**Action item:** Every line holding the string "with" should be copied out of the listing.
══════════
(** ** Properties *)

(** C26: The worker of an agent always settles it: from a fresh agent, whatever messages,
    kills, timeouts, exceptions, cancellations, replies and verdicts come, the worker
    returns, no invalid state transition escapes, and the agent ends in a terminal state
    with its end time set and its report mailbox closed and empty. *)
Theorem worker_always_settles bound c env x b incarnation t :
  (∀ i, well_behaved bound (env i)) → (0 < max_rounds c)%nat →
  ∃ w, run_agent bound c env (arrive x (new_agent b incarnation)) t = Some (Some w)
    ∧ is_terminal (self w) = true ∧ is_Some (ended_at (self w))
    ∧ accepting (reports (self w)) = false ∧ AgentReports.pending (reports (self w)) = [].
Proof.
  intros W Hm. destruct (run_agent_over bound c env x b incarnation t W Hm) as (w & E & _ & [t' [D1 D2 [D3 D4]]] & _).
  exists w. split_and!; try done. by apply bool_decide_eq_true.
Qed.

(** C29: The transcript an agent leaves behind can be replayed: through all its iterations,
    compressions, rescues, cycles and interruptions every call it holds is followed by
    exactly its result, and the messages keep the shape the code builds, so that the
    check before a generation never raises. *)
Theorem worker_transcript_replays bound c env x b incarnation t w :
  (∀ i, well_behaved bound (env i)) → (0 < max_rounds c)%nat →
  run_agent bound c env (arrive x (new_agent b incarnation)) t = Some (Some w) →
  Transcript.settled (messages (mail (self w))) ∧ Forall native (messages (mail (self w))).
Proof.
  intros W Hm E. destruct (run_agent_over bound c env x b incarnation t W Hm) as (w' & E' & [read [[Hn Hs _ _] _ _]] & _).
  rewrite E in E'. by injection E' as ->.
Qed.

(** C27: No message of the parent is lost, repeated or reordered: those handed to the model
    stand verbatim and in order in the final transcript, which holds no other directives;
    what was ever queued, with the very texts that were admitted, is what was read and
    then what is still in the inbox; the events say which were consumed; and an agent that
    has completed has read them all. *)
Theorem parent_messages_read_once bound c env x b incarnation t w :
  (∀ i, well_behaved bound (env i)) → (0 < max_rounds c)%nat →
  run_agent bound c env (arrive x (new_agent b incarnation)) t = Some (Some w) →
  ∃ read, directives (messages (mail (self w))) = (λ y, parent_message y.1 y.2) <$> read
    ∧ consumed_events (mail (self w)) = read.*1
    ∧ queued_events (mail (self w)) = read ++ inbox (mail (self w))
    ∧ (state (machine (self w)) = COMPLETED → inbox (mail (self w)) = []).
Proof.
  intros W Hm E. destruct (run_agent_over bound c env x b incarnation t W Hm) as (w' & E' & [read [[_ _ Hd _] Hc Hq]] & _ & Hr).
  rewrite E in E'. injection E' as ->. by exists read.
Qed.

End run.

Module RunWitness.
Import ReportsWitness Concrete CompressWitness CycleWitness GenerationWitness.

Definition settings : Config :=
  {| max_rounds := 3; budget_warnings := [1]; compression_enabled := true; max_context_chars := 1000;
     keep_recent_iterations := 1; has_classifier := false |}.

(** The first reply asks for a command, during which the parent writes; the second one
    is the answer. *)
Definition asks : Reply :=
  {| reply_text := lit "let me see";
     reply_calls := [{| raw_id := Some (JStr (lit "c1")); raw_name := lit "run_command"; raw_input := None; raw_error := []; raw_replay := None |}];
     incomplete := false; reasoning := []; by_codex := false |}.

Definition replies (r : Reply) (k : nat) : AttemptEnv :=
  {| meanwhile := calm 1; attempt_end := Accepted r; published_ladder := None; recorder := None |}.

Definition listen (k : nat) : CallEnv :=
  {| admitted_at := 2; timeout := Some 9; until_dispatch := calm 3; dispatch := Proceeds;
     until_end := {| sent := [lit "only the big ones"]; stop := false; later := 4 |};
     AgentCycle.running := Returned (Text (Plain (lit "fine")) false) |}.

Definition story_env (i : nat) : IterationEnv :=
  {| plan := Some plain_plan; other_snapshot := None; attempts_env := replies (if (i =? 0)%nat then asks else answer);
     uuids_env := long; judge_meanwhile := calm 5; judged := Judge_failed; calls_env := listen |}.

Lemma story_behaves i : well_behaved 2 (story_env i).
Proof.
  split.
  - split; [lia|done|done|by intros k; split].
  - intros k r E0. assert (r = if (i =? 0)%nat then asks else answer) as -> by (cbn in E0; congruence). split.
    + intros j j' E. apply (f_equal length) in E. unfold uuids_env, story_env, long in E. by rewrite !length_replicate in E.
    + intros j c Hc. destruct (i =? 0)%nat; cbn in Hc; [|by apply elem_of_nil in Hc].
      apply list_elem_of_singleton in Hc as ->. by intros [=].
  - by intros k t fine error u md blocks E.
Qed.

Definition birth : Spawned := base worker.
Definition early : Arrival := {| sent := [lit "be quick"]; stop := false; later := 0 |}.
Abbreviation run := (run_agent 2 settings story_env (arrive early (new_agent birth (lit "i"))) 0).

Lemma worker_always_settles_witness :
  ∃ w, run = Some (Some w) ∧ is_terminal (self w) = true ∧ state (machine (self w)) = COMPLETED
    ∧ result_text (work (self w)) = lit "done" ∧ iteration_count (work (self w)) = 2.
Proof.
  destruct (worker_always_settles 2 settings story_env early birth (lit "i") 0 story_behaves) as (w & E & Ht & _); [cbn; lia|].
  assert (C : match run with
              | Some (Some w) => state (machine (self w)) = COMPLETED ∧ result_text (work (self w)) = lit "done"
                                 ∧ iteration_count (work (self w)) = 2
              | _ => False
              end) by (vm_compute; split_and!; done).
  rewrite E in C. exists w. split; [exact E|]. split; [exact Ht|exact C].
Defined.

Lemma worker_transcript_replays_witness :
  ∃ w, run = Some (Some w) ∧ length (messages (mail (self w))) = 6%nat ∧ Transcript.settled (messages (mail (self w))).
Proof.
  assert (C : match run with Some (Some w) => length (messages (mail (self w))) = 6%nat | _ => False end) by (vm_compute; done).
  destruct run as [[w|]|] eqn:E; [|destruct C..]. exists w. split; [reflexivity|]. split; [exact C|].
  apply (worker_transcript_replays 2 settings story_env early birth (lit "i") 0 w story_behaves); [cbn; lia|exact E].
Defined.

Lemma parent_messages_read_once_witness :
  ∃ w, run = Some (Some w) ∧ state (machine (self w)) = COMPLETED ∧ consumed_events (mail (self w)) = [1; 2]
    ∧ inbox (mail (self w)) = [].
Proof.
  assert (C : match run with Some (Some w) => state (machine (self w)) = COMPLETED ∧ consumed_events (mail (self w)) = [1; 2] | _ => False end)
    by (vm_compute; done).
  destruct run as [[w|]|] eqn:E; [|destruct C..]. destruct C as [C1 C2]. exists w. split; [reflexivity|]. split; [exact C1|]. split; [exact C2|].
  destruct (parent_messages_read_once 2 settings story_env early birth (lit "i") 0 w story_behaves) as (read & _ & _ & _ & Hr);
    [cbn; lia|exact E|exact (Hr C1)].
Defined.

End RunWitness.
══════════
**Solution:**
    with its end time set and its report mailbox closed and empty. *)
    what was ever queued, with the very texts that were admitted, is what was read and
  assert (C : match run with
  assert (C : match run with Some (Some w) => length (messages (mail (self w))) = 6%nat | _ => False end) by (vm_compute; done).
  assert (C : match run with Some (Some w) => state (machine (self w)) = COMPLETED ∧ consumed_events (mail (self w)) = [1; 2] | _ => False end)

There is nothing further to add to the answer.